Critics of the Trump administration were quick to note the dichotomy between how it deals with the Honduran president on immigration and how federal prosecutors view him.
“Today’s news [reflects] the disconnect and contradictions within the administration,” said Adriana Beltrán, director of citizen security at the Washington Office on Latin America. “The rhetoric by the [White House] and U.S. officials painting Hernandez as a strong partner is counterproductive and damaging in terms of helping Honduras strengthen the rule of law and tackle corruption and other issues that are driving migration.”
The State Department did not respond to a request for comment.
Bonilla, 60, operated within Honduran security services from 1985 to 2016 — a period that included de facto military rule, the U.S.-backed, Honduras-based war against Nicaragua’s Sandinista government and more recent years of rampant corruption.
Hernandez has been president since winning election in 2013. He won a controversial second term in 2017.
Geoffrey S. Berman, U.S. attorney for the Southern District of New York, said in statement that Bonilla was operating on behalf of the Honduran president and the president’s brother when he “oversaw the transshipment of multi-ton loads of cocaine bound for the U.S., used machineguns and other weaponry to accomplish that, and participated in extreme violence, including the murder of a rival trafficker, to further the conspiracy.”
“Now Bonilla Valladares has been marked as an outlaw and charged with crimes that could send him to a U.S. prison for life,” the statement said.
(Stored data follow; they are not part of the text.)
Lemma restored_frame payload r j : restore_comprehensive_run_record validated_operator_delivery payload = Ok r ->
  j ∉ ["stage_results"; "identity"; "human_evidence"; "human_review_completed"; "artifact_schema"; "integrity_sha256"] ->
  dget r j = dget payload j.
Proof.
  intros H Hj. rewrite !not_elem_of_cons in Hj. destruct Hj as (J1 & J2 & J3 & J4 & J5 & J6 & _).
  unfold restore_comprehensive_run_record in H. apply bind_ok_inv in H as (? & _ & H). destruct (bool_decide _).
  - apply bind_ok_inv in H as (i & _ & H). apply bind_ok_inv in H as (e & _ & H). cbv zeta in H.
    apply bind_ok_inv in H as (? & _ & [= <-]). unfold hashed. rewrite !dget_dset_ne, setdefault_frame, !dget_dset_ne by done.
    by apply copy_frame.
  - injection H as <-. by apply copy_frame.
Qed.

Lemma py_int_sorted v : py_int (sort_json v) = py_int v.
Proof. by destruct v. Qed.

Lemma restored_revision k r record x : holds k r record ->
  restore_comprehensive_run_record validated_operator_delivery (sorted_dict record) = Ok x -> py_int (dget x "revision") = Ok (run_revision r).
Proof.
  intros H Hx. rewrite (restored_frame _ _ _ Hx) by (apply (bool_decide_eq_false_1 _); by vm_compute).
  rewrite dget_sorted, py_int_sorted by apply keys_nodup, (h_wf _ _ _ H). apply (h_revision _ _ _ H).
Qed.

Lemma refresh_step run_id expected record projection p written t seen t' :
  store_ok t -> store_moves seen t -> d_runs seen !! strip run_id = Some p -> holds (strip run_id) p written ->
  restore_comprehensive_run_record validated_operator_delivery (sorted_dict written) = Ok record ->
  _build_browser_projection record = Ok (Some projection) -> refresh_write run_id expected record projection t = Ok t' ->
  store_ok t' /\ store_moves t t' /\ d_runs t' = d_runs t.
Proof.
  intros [Hr Hc Hp] Hm Hseen Hk Hx Hb H. unfold refresh_write in H.
  apply bind_ok_inv in H as (rev & Hrev & H). apply bind_ok_inv in Hrev as (v & Hv & Hrev). apply item_dget in Hv.
  rewrite <- Hv, (restored_revision _ _ _ _ Hk Hx) in Hrev. injection Hrev as <-.
  apply bind_ok_inv in H as (integ & _ & H). apply bind_ok_inv in H as (n & Hn & [= <-]).
  unfold int_column in Hn. destruct (_ && _); [|done]. injection Hn as <-.
  set (m := fun q : projection_row => _). set (f := fun q : projection_row => _).
  split_and!; [split|split|]; cbn [with_projections d_runs d_commitments d_projections d_jobs]; try done.
  intros j q Hj. destruct (update_row_cases m f run_id (d_projections t)) as [(q0 & Hq0 & Hm0 & He)|[He _]]; rewrite He in Hj; cbn [snd] in Hj; [|by apply Hp].
  apply lookup_insert_Some in Hj as [[<- <-]|[Hne Hj]]; [|by apply Hp].
  destruct (Hp _ _ Hq0) as (r & Hrr & [_ Hle Hint]). exists r. split; [done|].
  unfold m in Hm0. rewrite Hrr in Hm0. apply andb_true_iff in Hm0 as [_ [Hrev%Z.eqb_eq _]%andb_true_iff].
  destruct (Hr _ _ Hrr) as [other Hother]. pose proof (h_trimmed _ _ _ Hother) as Htrim. rewrite Htrim in Hseen, Hk.
  destruct (m_runs _ _ Hm _ _ Hseen) as (r1 & Hr1 & [_ Hsame]). rewrite Hrr in Hr1. injection Hr1 as <-.
  specialize (Hsame Hrev) as ->. destruct (built_projection _ _ Hb projection eq_refl) as (builder & Hbd & Hq).
  split; [|exact Hle|exact Hint]. exists projection. split_and!; [by eapply builder_wf|done|done|].
  intros _. exists record, builder. split_and!; [done|done|]. right. by exists written.
Qed.

Lemma with_jobs_step jobs t : store_ok t -> rows_evolve job_moves (d_jobs t) jobs -> store_ok (with_jobs jobs t) /\ store_moves t (with_jobs jobs t).
Proof. intros [Hr Hc Hp] Hj. by split; split. Qed.

Lemma job_call_step {A} (f : jobs_tx A) g t r t' : store_ok t -> rows_evolve job_moves (d_jobs t) (snd (f (d_jobs t))) ->
  job_call f g t = Ok (r, t') -> store_ok t' /\ store_moves t t' /\ d_runs t' = d_runs t.
Proof.
  intros Ht Hm H. unfold job_call in H. destruct (f (d_jobs t)) as [[a|e] jobs]; [|done]. injection H as _ <-.
  split_and!; [by apply with_jobs_step..|done].
Qed.

(** What a committed call wrote: a new run, the next revision of one, or no run. *)
Inductive effect (t : db) (l : call * reply) (t' : db) : Prop :=
  | effect_create record canonical k row h projection u : l = (Create record, RRecord canonical) ->
      holds k row canonical -> _review_history canonical = Ok h -> _build_browser_projection canonical = Ok projection ->
      d_runs t !! k = None -> t' = wrote k row (sha_of h) (pair u <$> projection) (d_jobs t) t -> effect t l t'
  | effect_save record canonical expected lease now k row : l = (Save record expected lease now, RRecord canonical) ->
      saved canonical expected lease now t t' k row -> effect t l t'
  | effect_none : (forall record a, l <> (Create record, a)) -> (forall record e p n a, l <> (Save record e p n, a)) ->
      d_runs t' = d_runs t -> store_ok t' -> store_moves t t' -> effect t l t'.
Efforts to reach Hernandez, Bonilla or his attorney for comment were not immediately successful.
Bonilla, speaking to La Tribuna newspaper in Honduras, said he was surprised by the indictment and would be happy to testify in court. He said he had never engaged in drug trafficking and could document a long history of cooperation with U.S. authorities.
Human rights activists and others who have followed the long, tortured history of Honduras and its relationship with Washington cheered the indictment.
“For years, I and others warned U.S. administrations that General Bonilla was not to be trusted, based on reports implicating him in drug trafficking and other crimes, including murder,” Sen. Patrick J. Leahy (D-Vt.) said in a statement. “Those warnings were ignored, and our Embassy treated him as a credible partner. That was inexcusable.”
Leahy called for the State and Defense departments to reconsider delivering aid to a government “whose leaders are involved in corruption and violations of human rights.”
Dana Frank, an emeritus professor of history at UC Santa Cruz who has written extensively on Honduras, said the indictment offered “further and sickening evidence” that President Hernandez “not only took funds from drug traffickers and arms dealers in exchange for his election, but promoted a known death squad leader to the very top of the police at their behest.”
Times staff writer Molly O’Toole contributed to this report from Washington.